Removing unwanted content and account
The other side of this story is, unless you have a compelling reason (in most cases), no matter which part of the world you reside and what your government data protection states, you just can’t ask some services to remove the infamy content from their servers and unlink its index. Some services such as Skype, WordPress, Ebuddy etc they just won’t let you delete your account at all. Folks on Facebook always confuse themselves with deletion and deactivation.
If you want to delete your Facebook account, deactivation isn’t what you are supposed to do. For removal of your account, this is the address where you knock at: https://www.facebook.com/help/delete_account
You can do the same with your Twitter account, but just so you know, it will take 30 days until they permanently remove it.
Presence in search results and websites
If you or your information happens to return in the Google Search result, you can visit their Webmaster Removal Tool and cite the link you are not comfortable with.
Social Searcher is a nice social networking savior service which can search into Facebook, Twitter, Linked In and Myspace to reveal all your information without requiring to log in.
Banks are pretty well-mannered in this case, maybe because they hold too critical information such as bank account number and other credit card details. Online purchase stores like Amazon, Paypal, Ebay in some cases have the deletion option, but if you can’t find it, their customer support is rock solid and constantly happy to help. Things are even easier with file hosting and cloud storage services.

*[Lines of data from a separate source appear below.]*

(* ------------------------------------------------------------------ *)
(** ** Observable parts of a synthesized row *)

(** The option-market columns of a row are all None. *)
Definition market_fields_null (r : Row.t) : Prop :=
  Row.put_strike r = None /\ Row.call_strike r = None /\ Row.put_price r = None /\
  Row.call_price r = None /\ Row.put_iv r = None /\ Row.call_iv r = None /\
  Row.iv_diff r = None.

(** Two calls on the tables [df] and [df'] have the same outcome: both
    append the same rows, or both raise the same exception. *)
Definition same_additions (df df' : table) (o o' : result table) : Prop :=
  (exists added, o = Ok (df ++ added) /\ o' = Ok (df' ++ added)) \/
  (exists err, o = Raise err /\ o' = Raise err).

(** Observed rows at days 10, 20 and 30. *)
Definition dense_table : table :=
  [obs 10 0.02 None None; obs 20 0.03 None None; obs 30 0.04 None None].

(* ------------------------------------------------------------------ *)
(** ** Order of binary64 comparisons *)

Section FloatOrder.

Lemma SFcompare_swap (x y : spec_float) :
  SFcompare y x = option_map CompOpp (SFcompare x y).
Proof.
  destruct x as [s1|s1| |s1 m1 e1], y as [s2|s2| |s2 m2 e2]; simpl;
    try destruct s1; try destruct s2; simpl; try reflexivity;
    rewrite (Z.compare_antisym e1 e2);
    destruct (Z.compare e1 e2); simpl; try reflexivity;
    pose proof (Pos.compare_cont_antisym m1 m2 Eq) as A; simpl in A;
    now rewrite <- A.
Qed.

Lemma float_ltb_asym (x y : float) : (x <? y)%float = true -> (y <? x)%float = false.
Proof.
  rewrite !FloatAxioms.ltb_spec. unfold SFltb. rewrite (SFcompare_swap (Prim2SF x) (Prim2SF y)).
  destruct (SFcompare (Prim2SF x) (Prim2SF y)) as [[]|]; simpl; intros H;
    first [reflexivity | discriminate H].
Qed.

Lemma float_ltb_irrefl (x : float) : (x <? x)%float = false.
Proof.
  destruct (x <? x)%float eqn:E; [|reflexivity].
  pose proof (float_ltb_asym x x E). congruence.
Qed.

Lemma float_ltb_leb (x y : float) : (x <? y)%float = true -> (x <=? y)%float = true.
Proof.
  rewrite FloatAxioms.ltb_spec, FloatAxioms.leb_spec. unfold SFltb, SFleb.
  destruct (SFcompare (Prim2SF x) (Prim2SF y)) as [[]|]; intros H;
    first [reflexivity | discriminate H].
Qed.

End FloatOrder.

(** [max(0.0, x)]: never below zero, [x] itself once positive, zero
    once [x] is negative. *)
Lemma py_max_zero_nonneg (x : float) : (0 <=? py_max 0 x)%float = true.
Proof.
  unfold py_max. destruct (0 <? x)%float eqn:E.
  - now apply float_ltb_leb.
  - reflexivity.
Qed.

Lemma py_max_neg (a x : float) : (x <? a)%float = true -> py_max a x = a.
Proof.
  intros H. unfold py_max. now rewrite (float_ltb_asym _ _ H).
Qed.

Lemma py_max_not_below (a x : float) : (py_max a x <? a)%float = false.
Proof.
  unfold py_max. destruct (a <? x)%float eqn:E.
  - now apply float_ltb_asym.
  - apply float_ltb_irrefl.
Qed.

(** [max(0.0, min(0.2, x))] lies in the band [[0, 0.2]]. *)
Lemma py_clamp_band (x : float) :
  (0 <=? py_max 0 (py_min 0.2 x))%float = true /\
  (py_max 0 (py_min 0.2 x) <=? 0.2)%float = true.
Proof.
  split; [apply py_max_zero_nonneg|].
  unfold py_max, py_min.
  destruct (x <? 0.2)%float eqn:E1; destruct (0 <? _)%float; try reflexivity.
  now apply float_ltb_leb.
Qed.

(* ------------------------------------------------------------------ *)
(** ** The stable sort by days *)

Section Sorting.

Variable asc : bool.

Lemma insert_row_perm (r : Row.t) (l : table) : Permutation (insert_row asc r l) (r :: l).
Proof.
  induction l as [|x l IH]; simpl; [reflexivity|].
  destruct (goes_first asc r x); [reflexivity|].
  rewrite IH. apply perm_swap.
Qed.

Lemma sort_values_perm (l : table) : Permutation (sort_values asc l) l.
Proof.
  induction l as [|r l IH]; simpl; [reflexivity|].
  rewrite insert_row_perm. now constructor.
Qed.

Let R (a b : Row.t) : Prop := goes_first asc a b = true.

Lemma goes_first_total (a b : Row.t) : goes_first asc a b = false -> R b a.
Proof. unfold R, goes_first. destruct asc; intros H; apply Z.leb_gt in H; apply Z.leb_le; lia. Qed.

Lemma goes_first_trans (a b c : Row.t) : R a b -> R b c -> R a c.
Proof. unfold R, goes_first. destruct asc; rewrite !Z.leb_le; lia. Qed.

Lemma insert_row_sorted (r : Row.t) (l : table) :
  StronglySorted R l -> StronglySorted R (insert_row asc r l).
Proof.
  induction l as [|x l IH]; intros Hs; simpl.
  - repeat constructor.
  - apply StronglySorted_inv in Hs as [Hl Hx].
    destruct (goes_first asc r x) eqn:E.
    + constructor; [now constructor|].
      constructor; [exact E|].
      eapply Forall_impl; [exact Hx|]. intros y Hy. eapply goes_first_trans; eauto.
    + constructor; [now apply IH|].
      apply Permutation_Forall with (r :: l); [symmetry; apply insert_row_perm|].
      constructor; [now apply goes_first_total|exact Hx].
Qed.

Lemma sort_values_sorted (l : table) : StronglySorted R (sort_values asc l).
Proof.
  induction l as [|r l IH]; simpl; [constructor|]. now apply insert_row_sorted.
Qed.

End Sorting.

Lemma sort_values_length (asc : bool) (l : table) : length (sort_values asc l) = length l.
Proof. apply Permutation_length, sort_values_perm. Qed.

Lemma sort_values_head (asc : bool) (l t : table) (h : Row.t) :
  sort_values asc l = h :: t ->
  In h l /\ forall x, In x l -> goes_first asc h x = true.
Proof.
  intros E. pose proof (sort_values_perm asc l) as P. rewrite E in P.
  pose proof (sort_values_sorted asc l) as S. rewrite E in S.
  apply StronglySorted_inv in S as [_ Hf].
  split; [eapply Permutation_in; [exact P|now left]|].
  intros x Hx. apply (Permutation_in _ (Permutation_sym P)) in Hx as [<-|Hx].
  - unfold goes_first. destruct asc; apply Z.leb_le; lia.
  - rewrite List.Forall_forall in Hf. exact (Hf x Hx).
Qed.

Lemma sort_values_two (asc : bool) (l t : table) (h1 h2 : Row.t) :
  sort_values asc l = h1 :: h2 :: t ->
  Permutation l (h1 :: h2 :: t) /\ goes_first asc h1 h2 = true /\
  forall x, In x t -> goes_first asc h2 x = true.
Proof.
  intros E. pose proof (sort_values_perm asc l) as P. rewrite E in P.
  pose proof (sort_values_sorted asc l) as S. rewrite E in S.
  apply StronglySorted_inv in S as [S Hf1].
  apply StronglySorted_inv in S as [_ Hf2].
  split; [now symmetry|]. split.
  - now inversion Hf1.
  - apply List.Forall_forall; exact Hf2.
Qed.

(** What [interp_neighbors] selects: the closest row strictly below and the
    closest row strictly above the target. *)
Lemma interp_neighbors_spec (df : table) (days : Z) (before after : Row.t) :
  interp_neighbors df days = Some (before, after) ->
  In before df /\ (Row.days before < days)%Z /\
  (forall r, In r df -> (Row.days r < days)%Z -> (Row.days r <= Row.days before)%Z) /\
  In after df /\ (days < Row.days after)%Z /\
  (forall r, In r df -> (days < Row.days r)%Z -> (Row.days after <= Row.days r)%Z).
Proof.
  unfold interp_neighbors.
  destruct (sort_values false _) as [|b tb] eqn:Eb; [discriminate|].
  destruct (sort_values true _) as [|a ta] eqn:Ea; [discriminate|].
  intros H. injection H as <- <-.
  apply sort_values_head in Eb as [Inb Hb]. apply sort_values_head in Ea as [Ina Ha].
  apply filter_In in Inb as [Inb Lb]. apply filter_In in Ina as [Ina La].
  apply Z.ltb_lt in Lb, La.
  repeat split; auto.
  - intros r Hr Lr. specialize (Hb r). unfold goes_first in Hb. apply Z.leb_le, Hb.
    apply filter_In. split; [exact Hr|]. now apply Z.ltb_lt.
  - intros r Hr Lr. specialize (Ha r). unfold goes_first in Ha. apply Z.leb_le, Ha.
    apply filter_In. split; [exact Hr|]. now apply Z.ltb_lt.
Qed.

Lemma sort_values_nil (asc : bool) (l : table) : sort_values asc l = [] <-> l = [].
Proof.
  pose proof (sort_values_length asc l) as L.
  destruct (sort_values asc l), l; simpl in L; split; congruence.
Qed.

Lemma filter_nil_iff (f : Row.t -> bool) (l : table) :
  List.filter f l = [] <-> forall x, In x l -> f x = false.
Proof.
  induction l as [|y l IH]; simpl.
  - split; [intros _ x []|reflexivity].
  - destruct (f y) eqn:E; split.
    + discriminate.
    + intros H. specialize (H y (or_introl eq_refl)). congruence.
    + intros H x [<-|Hx]; [exact E|]. now apply IH.
    + intros H. apply IH. intros x Hx. apply H. now right.
Qed.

The most popular website in the world, Google, also holds your information, and because most of us use its email service, things start becoming more interconnected. Google analyzes and records your search hits, Al though they do it only to tailor your pattern and return relevant search results suiting your tastes. You can check the logged information, at Google Dashboard. You can also unwire everything of their record, and it is really easy. Log in to your Gmail account, and head to your account settings.
But, these aren’t the only websites where you might have had shown interest in the past. For help, you could use AccountKiller which indexes around 500 of the most popular websites, and instructs you how to delete your past records and even accounts.
If this much isn’t enough to help fix all your issues, and the stuff really needs to be wiped. Maybe you should meet the experts, companies such as Reputation.com claim to have more than 3000 corporate databases. But remember, providing one service information to get information removed from other service sounds tricky.